Explaining that he has toured many parts of the country with Rev. Jesse Jackson to talk with people who lost their homes to foreclosures, Livingston said, “The melding of colors and incomes that we’ve worked for all these years we’ve finally seen in the tsunami of foreclosures. Unregulated greed is why we have all these foreclosures. Unregulated greed is why we are at war. Unregulated greed is why we do not have universal health care. America’s thread of optimism has been snapped in two by unregulated greed…but Camp Hope is the base camp from where we begin in the next 19 days to change all that.”

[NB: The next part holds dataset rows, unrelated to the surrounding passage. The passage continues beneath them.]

Lemma handleCreateMatch_rule (o : Oracle) (k : SocketID) (params : option Params)
      (c c' : Ctx) :
  handleCreateMatch loadRule matchLength o k params c = (Ok true, c') ->
  bindsCasual loadRule k c' /\ namesKept (matches (srv c)) (matches (srv c')).
Proof.
  apply (accepted_inv _ (fun c' => bindsCasual loadRule k c'
                           /\ namesKept (matches (srv c)) (matches (srv c')))).
  destruct c as [[cl pl ma he] rp sa ou]. unfold handleCreateMatch, bindsCasual.
  solve_rule.
Qed.

(** C9.  CREATE_MATCH and JOIN_MATCH do not read the [ruleName] of the
    request: whatever it is, the outcome is the same.  When they accept
    the request, the connection is bound to the rule ["RuleBgCasual"],
    the reply names it, and every match of the server either carries
    that rule name or is an earlier match with the rule name it had
    (so that a server whose matches are all of that rule keeps them
    so). *)
Theorem rule_is_RuleBgCasual (o : Oracle) (k : SocketID) (prm : Params)
        (x : option string) (c : Ctx) :
  handleCreateMatch loadRule matchLength o k (Some (Params_ruleName x prm)) c
  = handleCreateMatch loadRule matchLength o k (Some prm) c
  /\ handleJoinMatch loadRule k (Some (Params_ruleName x prm)) c
     = handleJoinMatch loadRule k (Some prm) c
  /\ (forall c',
        handleCreateMatch loadRule matchLength o k (Some prm) c = (Ok true, c') ->
        bindsCasual loadRule k c' /\ namesKept (matches (srv c)) (matches (srv c')))
  /\ (forall c',
        handleJoinMatch loadRule k (Some prm) c = (Ok true, c') ->
        bindsCasual loadRule k c' /\ namesKept (matches (srv c)) (matches (srv c'))).
Proof.
  split; [reflexivity|]. split; [reflexivity|].
  split; intros c'; [apply handleCreateMatch_rule | apply handleJoinMatch_rule].
Qed.
(** C9 (amended): configuration errors are raised by the set-up and by
    nothing else. ConfigureCtx fails exactly when one of its five calls of
    the options interface returns an error (a malformed option value makes
    its query do so) or p < 1 or the quadrature degree is not 1, 2 or 3, and
    succeeds with these values otherwise; hence, when every call of the
    options interface succeeds, it fails exactly when p < 1 or the degree is
    not 1, 2 or 3. The option set-up of ice fails exactly when one of its
    calls returns an error or n <= 1, and when the calls up to the query of n
    succeed and n <= 1 it is with code 1 and the message about n. The
    p-Laplacian objective and residual return normally whatever p and the
    degree are, and the only error of the ice residual is the admissibility
    error, whatever n is. *)
Theorem configuration_errors_at_setup_only :
  (forall (db : Plap.Options) (user0 : Plap.PLapCtx),
      let pv := Plap.PetscOptionsGet (Plap.opt_p db) 4.0 in
      let qd := Plap.PetscOptionsGet (Plap.opt_quaddegree db) 2%Z in
      let invalid := (exists c, In c (Plap.ierrs db) /\ c <> 0%Z)
                     \/ pv < 1 \/ ~ (qd = 1 \/ qd = 2 \/ qd = 3)%Z in
      ((exists c msg u, Plap.ConfigureCtx db user0 = Raised c msg u) <-> invalid)
      /\ ((exists u, Plap.ConfigureCtx db user0 = Done u
                     /\ Plap.p u = pv /\ Plap.quaddegree u = qd)
          <-> ~ invalid)
      /\ ((forall c, In c (Plap.ierrs db) -> c = 0%Z) ->
          ((exists c msg u, Plap.ConfigureCtx db user0 = Raised c msg u)
           <-> (pv < 1 \/ ~ (qd = 1 \/ qd = 2 \/ qd = 3)%Z))))
  /\ (forall (db : Ice.Options) (Gamma0 : R),
         let n := Ice.PetscOptionsGet (Ice.opt_n db) 3.0 in
         let invalid := (exists c, In c (Ice.ierrs_to_n db ++ Ice.ierrs_after_n db)
                                   /\ c <> 0%Z)
                        \/ n <= 1 in
         ((exists c msg s, Ice.main_setup db Gamma0 = Raised c msg s) <-> invalid)
         /\ ((exists s, Ice.main_setup db Gamma0 = Done s
                        /\ Ice.n_ice (Ice.user s) = n) <-> ~ invalid)
         /\ ((forall c, In c (Ice.ierrs_to_n db) -> c = 0%Z) -> n <= 1 ->
             exists s,
               Ice.main_setup db Gamma0
               = Raised 1 "ERROR: n = %f not allowed ... n > 1.0 is required" s))
  /\ (forall (info : DMDALocalInfo) (user : Plap.PLapCtx) (m : Plap.Mem),
         (exists m', Plap.FormFunctionLocal info user m = Done m')
         /\ (exists m', Plap.FormObjectiveLocal info user m = Done m'))
  /\ (forall (info : DMDALocalInfo) (user : Ice.AppCtx) (m m' : Ice.Mem)
             (c : Z) (msg : string),
         Ice.FormFunctionLocal info user m = Raised c msg m' ->
         c = 1%Z /\ Ice.check_admissible user = true
         /\ exists k j, Ice.in_patch info k j /\ Ice.aHin m k j < 0).
Proof.
  split; [|split; [exact main_setup_outcome|split]].
  - intros db user0 pv qd invalid.
    destruct (ConfigureCtx_outcome db user0) as [Hr Hd].
    fold pv qd invalid in Hr, Hd. split; [exact Hr|]. split; [exact Hd|].
    intros Hok. rewrite Hr. subst invalid. split.
    + intros [(c & Hin & Hc)|H]; [|exact H]. exfalso. apply Hc, Hok, Hin.
    + intros H. right. exact H.
  - intros info user m. split; eexists; reflexivity.
  - intros info user m m' c msg E.
    apply IceProofs.FormFunctionLocal_raised in E
      as (Hc & _ & _ & _ & Hchk & Hneg & _).
    auto.
Qed.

Kansan Cathy Smith, the mother of Tomas Young, a soldier who received a gunshot wound to his cervical spine in Iraq and is now a paraplegic said, “My son and I were in Grant Park celebrating with thousands of others here in Chicago on election night. But then I remembered how I felt in 2006 when we put in a new Congress that was supposed to stop the war…that can’t be allowed to happen again.”
Dr. Marjorie Fujara, MD, a pediatric physician at Stroger Jr. Hospital of Chicago said, “After eight years of living with an administration which has displayed utter contempt for the poor and middle class I was elated on the morning of November 5. The election of Barrack Obama made me optimistic for the first time in eight years. I was finally proud to be an American. But my euphoria began to fade when I came to grips with the huge gulf that existed between where we are, and where we need to go.”
She explained how at her hospital, budget cuts have increased wait times to see a doctor from weeks to months, neighborhood clinics have closed, doctors have been laid off, and nurses are forced to function as clerks, housekeepers and maintenance workers.
“The election of Senator Obama is a beacon of hope,” Dr. Fujara added, “but there is still a long way to go. We need to redouble our efforts to create a system with the premise that universal health care is a right, not a privilege.”
Camp Hope continues in Drexel Park from 8:00 am to 6:00 pm every day until January 18, including evening programs of speakers and films. Tomorrow night’s program features Dr. Quentin Young, a national leader in the single-payer health care movement.
Ferner is a freelance journalist from Ohio and author of “Inside the Red Zone: A Veteran For Peace Reports from Iraq.”